27 December 2010

Roughing it in the Bush

I've been meaning to read Susanna Moodie's 1852 account of her early years in Canada for years now, ever since I first heard about it. She emigrated from England to Ontario in 1832 and spent the first eight years here farming, first near Cobourg and then north of Peterborough. After that time, her husband was appointed Sheriff of Hastings County and the family moved to Belleville. Roughing it in the Bush describes the family's experiences in their attempts at farming. Most of the book was written by Susanna, with a few chapters by her husband, John.

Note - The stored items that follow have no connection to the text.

(* ===== verification/SandboxAdmission.v ===== *)
(** Admission of a workspace or a mount to the sandbox
    ([src/server/sandbox/admission.ts]): its canonical identity, the approved
    roots and protected paths, and a bounded walk that refuses Unix sockets. *)
From S2P Require Import Prelude Texts Errors Programs PosixPath Host.
#[local] Open Scope string_scope. #[local] Open Scope Z_scope.

(** src/server/sandbox/admission.ts:13-13 SANDBOX_SOCKET_WALK_MAX_ENTRIES *)
Definition SANDBOX_SOCKET_WALK_MAX_ENTRIES : Z := 100000.
(** src/server/sandbox/admission.ts:14-14 SANDBOX_SOCKET_WALK_DEADLINE_MS *)
Definition SANDBOX_SOCKET_WALK_DEADLINE_MS : Z := 2000.

(** src/server/sandbox/admission.ts:16-21 SandboxAdmissionPolicy *)
Record SandboxAdmissionPolicy := {
  sp_workspacePath : string;
  sp_workspaceRoots : list string;
  sp_protectedPaths : list string;
}.

(** src/server/sandbox/admission.ts:23-27 SandboxMountAdmissionPolicy *)
Record SandboxMountAdmissionPolicy := { mp_sourcePath : string; mp_writable : bool }.

(** src/server/sandbox/admission.ts:29-32 SandboxAdmissionBounds *)
Record SandboxAdmissionBounds := { maxEntries : Z; deadlineMs : Z }.

(** src/server/sandbox/admission.ts:54-57 DEFAULT_BOUNDS *)
Definition DEFAULT_BOUNDS : SandboxAdmissionBounds :=
  {| maxEntries := SANDBOX_SOCKET_WALK_MAX_ENTRIES; deadlineMs := SANDBOX_SOCKET_WALK_DEADLINE_MS |}.

(** The constructor's check of the bounds; the foreign errors are RangeErrors. A
    finite deadline is a whole number of the clock's units; [Some None] is NaN
    or an infinity. *)
(** src/server/sandbox/admission.ts:85-97 constructor *)
Definition newAdmission (maxEntries : option jsnum) (deadlineMs : option (option Z)) : result thrown SandboxAdmissionBounds :=
  match default (JInt SANDBOX_SOCKET_WALK_MAX_ENTRIES) maxEntries with
  | JInt entries =>
      if negb (isSafeInteger entries) || (entries <=? 0)
      then Err (plain_error "Sandbox admission maxEntries must be a positive integer")
      else match default (Some SANDBOX_SOCKET_WALK_DEADLINE_MS) deadlineMs with
           | Some deadline =>
               if deadline <=? 0 then Err (plain_error "Sandbox admission deadlineMs must be positive")
               else Ok {| maxEntries := entries; deadlineMs := deadline |}
           | None => Err (plain_error "Sandbox admission deadlineMs must be positive")
           end
  | JOther => Err (plain_error "Sandbox admission maxEntries must be a positive integer")
  end.

Section admission.
Context {S : Type} (process_cwd : string) (bounds : SandboxAdmissionBounds).
Notation isCanonicalPathContained := (PosixPath.isCanonicalPathContained process_cwd).
Notation canonicalPathsOverlap := (PosixPath.canonicalPathsOverlap process_cwd).

(** src/server/sandbox/admission.ts:159-168 validateChatWcaMask *)
Definition validateChatWcaMask (workspace : string) : host S unit :=
  try_
    (metadata ← ask (Lstat (path_join workspace ".chatwca")) id;
     throw_when (isSymbolicLink metadata || negb (isDirectory metadata))
       (plain_error ".chatwca is not a real directory"))
    (λ error, throw_when (negb (bool_decide (errno_of error = Some "ENOENT"))) error).

(** The elapsed time is past the deadline. *)
Definition deadline_reached (started now : Z) : bool := deadlineMs bounds <=? now - started.

(** The body of the loop over one directory: the stack of directories to walk
    and the number of entries seen, before and after one entry. *)
(** src/server/sandbox/admission.ts:185-196 entryBody *)
Definition visit_entry (started : Z) (directoryPath name : string) (pending : list string) (entries : Z)
  : host S (list string * Z) :=
  let entries := entries + 1 in
  throw_when (maxEntries bounds <? entries) (plain_error "socket walk entry bound reached");;
  now ← tell PerformanceNow;
  throw_when (deadline_reached started now) (plain_error "socket walk deadline reached");;
  let child := path_join directoryPath name in
  metadata ← ask (Lstat child) id;
  throw_when (isSocket metadata) (plain_error "workspace contains a Unix socket");;
  mret (if isDirectory metadata && negb (isSymbolicLink metadata) then child :: pending else pending, entries).

(** [for await (const entry of directory)]: a body that throws closes the
    iterator, whose own failure is then ignored. *)
(** src/server/sandbox/admission.ts:184-197 forAwait *)
Fixpoint read_entries (turns : nat) (started : Z) (directoryPath : string) (directory : nat)
    (pending : list string) (entries : Z) : host S (list string * Z) :=
  match turns with
  | O => return_ Exhausted
  | Datatypes.S turns =>
      entry ← ask (NextEntry directory) id;
      match entry with
      | None => mret (pending, entries)
      | Some name =>
          '(pending, entries) ← try_ (visit_entry started directoryPath name pending entries)
            (λ error, tell (ReturnIterator directory);; throw_ error);
          read_entries turns started directoryPath directory pending entries
      end
  end.

(** The [finally] clause: an error of its own replaces what was thrown. *)
(** src/server/sandbox/admission.ts:198-204 close *)
Definition close_directory (directory : nat) : host S unit :=
  r ← tell (CloseDirectory directory);
  match r with
  | Ok _ => mret tt
  | Err error => throw_when (negb (bool_decide (errno_of error = Some "ERR_DIR_CLOSED"))) error
  end.
(** [try { m } finally { close }] *)
(** src/server/sandbox/admission.ts:183-204 withClose *)
Definition with_close {A} (directory : nat) (m : host S A) : host S A :=
  x ← try_ m (λ error, close_directory directory;; throw_ error);
  close_directory directory;;
  mret x.

(** One directory can be read in at most this many turns. *)
Definition entry_turns (entries : Z) : nat := Datatypes.S (Z.to_nat (maxEntries bounds - entries)).

(** src/server/sandbox/admission.ts:175-205 walk *)
Fixpoint walk (turns : nat) (started : Z) (pending : list string) (entries : Z) : host S unit :=
  match pending with
  | [] => mret tt
  | directoryPath :: pending =>
      match turns with
      | O => return_ Exhausted
      | Datatypes.S turns =>
          now ← tell PerformanceNow;
          throw_when (deadline_reached started now) (plain_error "socket walk deadline reached");;
          directory ← ask (Opendir directoryPath) id;
          '(pending, entries) ← with_close directory
            (read_entries (entry_turns entries) started directoryPath directory pending entries);
          walk turns started pending entries
      end
  end.

(** The walk opens at most one directory more than it may see entries. *)
(** src/server/sandbox/admission.ts:170-206 rejectSockets *)
Definition rejectSockets (workspace : string) : host S unit :=
  started ← tell PerformanceNow;
  walk (Datatypes.S (Z.to_nat (maxEntries bounds))) started [workspace] 0.

(** [catch (error) { if (error instanceof AppError) throw error; throw new AppError(..., { cause }) }] *)
Definition rejecting {A} (m : host S A) : host S A :=
  try_ m (λ error,
    match error with
    | AppError _ _ _ => throw_ error
    | Foreign _ _ => throw_ (app_error_cause SANDBOX_WORKSPACE_REJECTED error)
    end).

(** src/server/sandbox/admission.ts:99-133 admit *)
Definition admit_workspace (policy : SandboxAdmissionPolicy) : host S unit :=
  rejecting (
    let expected := normalize (sp_workspacePath policy) in
    real ← ask (Realpath expected) id;
    let canonical := normalize real in
    throw_when (negb (String.eqb canonical expected)) (plain_error "workspace canonical identity changed");;
    throw_when (negb (bool_decide (sp_workspaceRoots policy = []))
                && negb (existsb (λ root, isCanonicalPathContained root canonical) (sp_workspaceRoots policy)))
      (plain_error "workspace is outside approved roots");;
    throw_when (existsb (λ protectedPath, canonicalPathsOverlap canonical protectedPath) (sp_protectedPaths policy))
      (plain_error "workspace overlaps a protected path");;
    ask (Access canonical (Z.lor (Z.lor R_OK W_OK) X_OK)) id;;
    validateChatWcaMask canonical;;
    rejectSockets canonical;;
    again ← ask (Realpath expected) id;
    throw_when (negb (String.eqb (normalize again) expected))
      (plain_error "workspace canonical identity changed during admission")).

(** src/server/sandbox/admission.ts:135-157 admitMount *)
Definition admitMount (policy : SandboxMountAdmissionPolicy) : host S unit :=
  rejecting (
    let expected := normalize (mp_sourcePath policy) in
    real ← ask (Realpath expected) id;
    let canonical := normalize real in
    throw_when (negb (String.eqb canonical expected)) (plain_error "mount canonical identity changed");;
    metadata ← ask (Lstat canonical) id;
    throw_when (negb (isDirectory metadata) || isSymbolicLink metadata)
      (plain_error "mount source is not a real directory");;
    ask (Access canonical (Z.lor (Z.lor R_OK X_OK) (if mp_writable policy then W_OK else 0))) id;;
    rejectSockets canonical;;
    again ← ask (Realpath expected) id;
    throw_when (negb (String.eqb (normalize again) expected))
      (plain_error "mount canonical identity changed during admission")).
End admission.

The Moodies emigrated almost exactly 175 years before we did, so the book was sure to be interesting, in seeing how things had changed for new emigrants in all that time. As someone with a fairly strong interest in history, I thought I would be bound to enjoy it. I was disappointed. There were some interesting details about household and farming life in the mid-nineteenth (I had no idea you could make coffee from roasted dandelion roots, for example), but the overwhelming impression I gained was of Susanna Moodie's strong sense of entitlement and even stronger sense of self-pity. I found her irritating in the extreme. For example:

My husband and I had worked hard in the field; it was the first time I had ever tried my hand at field-labour, but our ready money was exhausted...and there was no help for it. I had a hard struggle with my pride before I would consent to render the least assistance on the farm

In the end, the best part of the book was towards the end of it (I'm glad I persevered), when she talks about Prince Edward County a little (having moved to Belleville - whose population was 4,554 at this point). Suddenly her tone changes completely and it's like reading one of today's local business development brochures. Here's what she had to say about the County:

Large quantities of wheat and other farm produce are transported over the ice to Belleville from the neighbouring county of Prince Edward, which is an exceedingly propserous agricultural settlement, yielding wheat of the finest quality, and particularly excellent cheese and butter. The scenery on the shores of Prince Edward is exceedingly picturesque, and there are numerous wharfs at short distances, from whence the farmers roll their barrels of flour and other articles on board the steamers on their way to market. I have seen no scenery in Upper Canada presenting the same variety and beauty as that of the shores of Prince Edward in particular...Certain it is, that more quiet, industrious, and prosperous settlers, are not to be found in the Province.

I particularly liked her description of the local women-folk:

The counties of Hastings and Prince Edward are celebrated for female beauty, and nowhere can you see people in the same class more becomingly attired. At the same time there is nothing rustic about them, except genuine good nature and unaffected simplicity of manners. To judge by their light elastic step and rosy smiling countenances, no people on earth seem to enjoy a greater share of health and contentment.

I'm going off now, to try to perfect my light elastic step.

1 comment:

Esther Montgomery said...

Oh, if only we could all step elastically!